Source material =>
Lemma includes_app_l a b p : includes (a ++ b) p = false -> includes a p = false.
Proof.
  induction a as [|c a IH]; cbn [app includes]; intros H.
  - destruct p as [|x p]; [|destruct b; reflexivity].
    destruct b; cbn in H; discriminate.
  - apply orb_false_iff in H as [H1 H2]. rewrite (IH H2), orb_false_r.
    destruct (startsWith (c :: a) p) eqn:E; [|reflexivity].
    apply (startsWith_app_l _ b) in E. cbn [app] in E. congruence.
Qed.

(** A text without the pattern has no line with it. *)
Lemma includes_lines p s :
  includes s p = false -> Forall (fun l => includes l p = false) (split 10 s).
Proof.
  induction s as [|c s IH]; intros H; cbn [split].
  - constructor; [exact H | constructor].
  - pose proof (IH (includes_cons _ _ _ H)) as IH'.
    destruct (c =? 10)%N eqn:E.
    + constructor; [|exact IH'].
      apply (includes_app_l [] (c :: s)). exact H.
    + destruct (split_cons 10 s) as (l & ls & El). rewrite El in *.
      apply Forall_cons in IH' as [Hl Hls]. constructor; [|exact Hls].
      assert (Hs : exists rest, s = l ++ rest).
      { clear -El. revert l ls El. induction s as [|d s IHs]; intros l ls El; cbn [split] in El.
        - injection El as <- <-. exists []. reflexivity.
        - destruct (d =? 10)%N.
          + injection El as <- <-. eexists. reflexivity.
          + destruct (split_cons 10 s) as (l' & ls' & El'). rewrite El' in El.
            injection El as <- <-. destruct (IHs _ _ El') as [rest ->].
            exists rest. reflexivity. }
      destruct Hs as [rest ->].
      apply (includes_app_l (c :: l) rest). exact H.
Qed.

Lemma trimStart_suffix s : exists front, s = front ++ trimStart s.
Proof.
  induction s as [|c s [front IH]]; cbn [trimStart]; [exists []; reflexivity|].
  destruct (is_space c); [|exists []; reflexivity].
  exists (c :: front). cbn [app]. rewrite <- IH. reflexivity.
Qed.

(* ---------------------------------------------------------------------- *)
(** ** Code blocks *)
(* ---------------------------------------------------------------------- *)

Lemma replaceCR_no_CR s : Forall (fun c => c <> 13%N) (replaceCR s).
Proof.
  unfold replaceCR. induction s as [|c s IH]; cbn [map]; constructor; [|exact IH].
  destruct (c =? 13)%N eqn:E; [discriminate|]. apply N.eqb_neq. exact E.
Qed.

(** X1: the code block of any code and language tag holds one run of
    text of at most 2000 code units without carriage return: the code
    with its line endings turned into line feeds when that fits, and
    its first 1900 code units followed by the truncation notice when it
    does not.  The language is the normalized tag. *)
Theorem X1_createCodeBlock_bounded (code language : jsstring) :
  exists text,
    createCodeBlock code language =
      Code [mkRun text noAnnotations None] (normalizeLanguage language)
    /\ length text <= 2000
    /\ Forall (fun c => c <> 13%N) text
    /\ (length (replaceCR (replaceCRLF code)) <= 2000 ->
        text = replaceCR (replaceCRLF code))
    /\ (2000 < length (replaceCR (replaceCRLF code)) ->
        text = take 1900 (replaceCR (replaceCRLF code)) ++ truncation_notice).
Proof.
  unfold createCodeBlock, MAX_CODE_LENGTH.
  pose proof (replaceCR_no_CR (replaceCRLF code)) as Hcr.
  set (codeString := replaceCR (replaceCRLF code)) in *.
  destruct (length codeString <=? 2000) eqn:E.
  - apply Nat.leb_le in E. exists codeString.
    split; [reflexivity|]. split; [exact E|]. split; [exact Hcr|].
    split; [reflexivity | lia].
  - apply Nat.leb_gt in E. eexists. split; [reflexivity|].
    unfold slice. rewrite drop_0. change (2000 - 100 - 0) with 1900.
    split; [|split; [|split; [lia | reflexivity]]].
    + rewrite length_app, length_take. assert (Hn : length truncation_notice = 45) by reflexivity. lia.
    + apply Forall_app. split; [apply Forall_take, Hcr|].
      unfold truncation_notice. vm_compute. repeat (constructor; [discriminate|]). constructor.
Qed.

(* ---------------------------------------------------------------------- *)
(** ** Trimming *)
(* ---------------------------------------------------------------------- *)

Lemma trimStart_spaces s : forallb is_space s = true -> trimStart s = [].
Proof.
  induction s as [|c s IH]; cbn [forallb trimStart]; [reflexivity|].
  intros H. apply andb_true_iff in H as [-> H]. apply IH, H.
Qed.

Lemma trimStart_app_spaces a s : forallb is_space a = true -> trimStart (a ++ s) = trimStart s.
Proof.
  induction a as [|c a IH]; cbn [forallb app trimStart]; [reflexivity|].
  intros H. apply andb_true_iff in H as [-> H]. apply IH, H.
Qed.

Lemma trimStart_solid c s : is_space c = false -> trimStart (c :: s) = c :: s.
Proof. intros H. cbn [trimStart]. rewrite H. reflexivity. Qed.

(** What is left of a string when the white space in front is gone:
    nothing, or a string that opens with another character. *)
Lemma trimStart_cases s :
  (trimStart s = [] /\ forallb is_space s = true)
  \/ exists a c t, s = a ++ c :: t /\ forallb is_space a = true /\ is_space c = false
                   /\ trimStart s = c :: t.
Proof.
  induction s as [|c s IH]; [left; split; reflexivity|]. cbn [trimStart forallb].
  destruct (is_space c) eqn:E.
  - destruct IH as [[-> ->]|(a & d & t & -> & Ha & Hd & ->)]; [left; split; reflexivity|].
    right. exists (c :: a), d, t. cbn [forallb]. rewrite E, Ha. repeat split. exact Hd.
  - right. exists [], c, s. repeat split. exact E.
Qed.

Lemma trimStart_app_solid a c t :
  is_space c = false -> trimStart (a ++ c :: t) = trimStart a ++ c :: t.
Proof.
  intros Hc. induction a as [|d a IH]; cbn [app trimStart]; [rewrite Hc; reflexivity|].
  destruct (is_space d); [exact IH | reflexivity].
Qed.

Lemma trimEnd_app_spaces s a : forallb is_space a = true -> trimEnd (s ++ a) = trimEnd s.
Proof.
  intros H. unfold trimEnd. rewrite rev_app_distr, trimStart_app_spaces; [reflexivity|].
  rewrite forallb_forall in *. intros x Hx. apply H. apply in_rev. exact Hx.
Qed.

Lemma trimEnd_app_solid t c a :
  is_space c = false -> trimEnd (t ++ c :: a) = t ++ c :: trimEnd a.
Proof.
  intros Hc. unfold trimEnd.
  replace (rev (t ++ c :: a)) with (rev a ++ c :: rev t)
    by (rewrite rev_app_distr; cbn [rev]; rewrite <- app_assoc; reflexivity).
  rewrite trimStart_app_solid by exact Hc.
  rewrite rev_app_distr. cbn [rev]. rewrite rev_involutive, <- app_assoc. reflexivity.
Qed.


Lemma trimEnd_nil_iff a : forallb is_space a = true -> trimEnd a = [].
Proof.
  intros H. unfold trimEnd. rewrite trimStart_spaces; [reflexivity|].
  rewrite forallb_forall in *. intros x Hx. apply H, in_rev, Hx.
Qed.

Lemma trimEnd_cases s :
  (trimEnd s = [] /\ forallb is_space s = true)
  \/ exists t d a, s = t ++ d :: a /\ forallb is_space a = true /\ is_space d = false
                   /\ trimEnd s = t ++ [d].
Proof.
  unfold trimEnd. destruct (trimStart_cases (rev s)) as [[E H]|(a & c & t & E & Ha & Hc & Et)].
  - left. rewrite E. split; [reflexivity|].
    rewrite forallb_forall in *. intros x Hx. apply H. apply in_rev in Hx. exact Hx.
  - right. exists (rev t), c, (rev a). rewrite Et.
    split; [|split; [|split; [exact Hc | reflexivity]]].
    + rewrite <- (rev_involutive s), E, rev_app_distr. cbn [rev].
      rewrite <- app_assoc. reflexivity.
    + rewrite forallb_forall in *. intros x Hx. apply Ha, in_rev, Hx.
Qed.

Lemma trim_solid s : solid (trim s).
Proof.
  unfold trim. destruct (trimStart_cases s) as [[-> _]|(a & c & t & -> & Ha & Hc & ->)];
    [exact I|].
  destruct (trimEnd_cases (c :: t)) as [[E H]|(t' & d & b & E & Hb & Hd & ->)].
  - cbn [forallb] in H. rewrite Hc in H. discriminate.
  - destruct t' as [|c' t']; cbn [app] in *.
    + injection E as -> _. split; [exact Hd|]. exists [], d. split; [reflexivity | exact Hd].
    + injection E as <- _. split; [exact Hc|]. exists (c :: t'), d.
      split; [reflexivity | exact Hd].
Qed.

Lemma trim_of_solid s : solid s -> trim s = s.
Proof.
  destruct s as [|c s]; [reflexivity|]. intros (Hc & t & d & E & Hd).
  unfold trim. rewrite trimStart_solid by exact Hc. rewrite E.
  rewrite (trimEnd_app_solid t d []) by exact Hd. reflexivity.
Qed.

Lemma trim_idem s : trim (trim s) = trim s.
Proof. apply trim_of_solid, trim_solid. Qed.

Lemma trim_app_spaces_l a s : forallb is_space a = true -> trim (a ++ s) = trim s.
Proof. intros H. unfold trim. rewrite trimStart_app_spaces by exact H. reflexivity. Qed.

Lemma trim_app_spaces_r s a : forallb is_space a = true -> trim (s ++ a) = trim s.
Proof.
  intros H. unfold trim.
  destruct (trimStart_cases s) as [[E Hs]|(b & c & t & -> & Hb & Hc & E)].
  - rewrite E. rewrite trimStart_spaces; [reflexivity|].
    rewrite forallb_app, Hs, H. reflexivity.
  - rewrite E. rewrite <- app_assoc. cbn [app].
    rewrite trimStart_app_solid by exact Hc. rewrite (trimStart_spaces b Hb). cbn [app].
    change (c :: t ++ a) with ((c :: t) ++ a). apply trimEnd_app_spaces, H.
Qed.

Lemma blank_spaces s : blank s = true <-> forallb is_space s = true.
Proof.
  unfold blank, trim. split.
  - destruct (trimStart_cases s) as [[E H]|(a & c & t & -> & Ha & Hc & E)]; [trivial|].
    rewrite E. destruct (trimEnd_cases (c :: t)) as [[_ H]|(t' & d & b & _ & _ & _ & ->)].
    + cbn [forallb] in H. rewrite Hc in H. discriminate.
    + destruct t'; discriminate.
  - intros H. rewrite (trimStart_spaces s H). reflexivity.
Qed.

Lemma trim_nil_blank s : trim s = [] <-> blank s = true.
Proof. unfold blank. destruct (trim s); split; congruence. Qed.

Lemma is_space_lower c : is_space (lower_unit c) = is_space c.
Proof.
  unfold lower_unit.
  destruct ((65 <=? c) && (c <=? 90))%N eqn:E.
  - apply andb_true_iff in E as [E1 E2]. apply N.leb_le in E1, E2.
    unfold is_space.
    repeat match goal with
    | |- context [(?a <=? ?b)%N] => destruct (N.leb_spec a b); try lia
    | |- context [(?a =? ?b)%N] => destruct (N.eqb_spec a b); try lia
    end; reflexivity.
  - destruct (c =? 8490)%N eqn:E2; [|reflexivity].
    apply N.eqb_eq in E2. subst c. reflexivity.
Qed.

Lemma toLowerCase_trimStart s : toLowerCase (trimStart s) = trimStart (toLowerCase s).
Proof.
  unfold toLowerCase. induction s as [|c s IH]; [reflexivity|].
  cbn [trimStart map]. rewrite is_space_lower. destruct (is_space c); [exact IH | reflexivity].
Qed.

Lemma toLowerCase_trim s : toLowerCase (trim s) = trim (toLowerCase s).
Proof.
  unfold trim, trimEnd. rewrite <- toLowerCase_trimStart.
  unfold toLowerCase at 1. rewrite map_rev. fold (toLowerCase (trimStart (rev (trimStart s)))).
  rewrite toLowerCase_trimStart. unfold toLowerCase at 1. rewrite map_rev. reflexivity.
Qed.

(** The language tag may be written with white space around it. *)
Lemma normalizeLanguage_trim lang : normalizeLanguage (trim lang) = normalizeLanguage lang.
Proof.
  unfold normalizeLanguage, blank. rewrite trim_idem, toLowerCase_trim, trim_idem.
  reflexivity.
Qed.

(* ---------------------------------------------------------------------- *)
(** ** Fences *)
(* ---------------------------------------------------------------------- *)

(** X2: the serializer always finds its fence: a run of three backticks
    or more that the code does not contain, of three backticks exactly
    when the code holds no run of three. *)
Theorem X2_chooseFence_absent_from_code (codeContent : jsstring) :
  exists n,
    chooseFence codeContent = Some (JS.repeat 96 n)
    /\ 3 <= n
    /\ includes codeContent (JS.repeat 96 n) = false
    /\ (n = 3 <-> includes codeContent fence3 = false).
Proof.
  destruct (includes codeContent fence3) eqn:E.
  - destruct (chooseFence_avoids codeContent E) as (n & Hn & Hf & Hi).
    exists n. split; [exact Hf|]. split; [lia|]. split; [exact Hi|].
    split; [lia | discriminate].
  - exists 3. unfold chooseFence. rewrite E. split; [reflexivity|]. split; [lia|].
    split; [exact E|]. split; reflexivity.
Qed.

Section TokenizerFacts.

Variable laterRules : list jsstring -> nat -> list Block * nat.

Lemma tokenizeFrom_end fuel lines i :
  lines !! i = None -> tokenizeFrom laterRules (S fuel) lines i = Some [].
Proof. intros H. cbn [tokenizeFrom]. rewrite H. reflexivity. Qed.

Lemma tokenizeFrom_blank fuel lines i line :
  lines !! i = Some line -> blank line = true ->
  tokenizeFrom laterRules (S fuel) lines i = tokenizeFrom laterRules fuel lines (S i).
Proof. intros H Hb. cbn [tokenizeFrom]. rewrite H, Hb. reflexivity. Qed.

Lemma tokenizeFrom_fence fuel lines i line :
  lines !! i = Some line -> blank line = false ->
  startsWith (trimStart line) fence3 = true ->
  tokenizeFrom laterRules (S fuel) lines i =
    cons (fencedCode lines i line).1
      <$> tokenizeFrom laterRules fuel lines (fencedCode lines i line).2.
Proof.
  intros H Hb Hf. cbn [tokenizeFrom]. rewrite H, Hb, Hf.
  destruct (fencedCode lines i line). reflexivity.
Qed.

Lemma tokenizeFrom_rules fuel lines i line :
  lines !! i = Some line -> blank line = false ->
  startsWith (trimStart line) fence3 = false ->
  tokenizeFrom laterRules (S fuel) lines i =
    app (laterRules lines i).1
      <$> tokenizeFrom laterRules fuel lines (laterRules lines i).2.
Proof.
  intros H Hb Hf. cbn [tokenizeFrom]. rewrite H, Hb, Hf.
  destruct (laterRules lines i). reflexivity.
Qed.

(** Blank lines give no block. *)
Lemma tokenizeFrom_blanks : forall fuel lines i,
  Forall (fun l => blank l = true) (drop i lines) ->
  length lines - i < fuel ->
  tokenizeFrom laterRules fuel lines i = Some [].
Proof.
  induction fuel as [|fuel IH]; intros lines i Hall Hfuel; [lia|].
  destruct (lines !! i) as [line|] eqn:E; [|apply tokenizeFrom_end, E].
  pose proof (lookup_lt_Some _ _ _ E) as Hi.
  rewrite (drop_S _ _ _ E) in Hall. apply Forall_cons in Hall as [Hb Hall].
  rewrite (tokenizeFrom_blank _ _ _ _ E Hb). apply IH; [exact Hall | lia].
Qed.

End TokenizerFacts.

Problem to solve => Each line of the entries where the string "assert" occurs should be shown.

Reply =>
      assert (Hs : exists rest, s = l ++ rest).
    + rewrite length_app, length_take. assert (Hn : length truncation_notice = 45) by reflexivity. lia.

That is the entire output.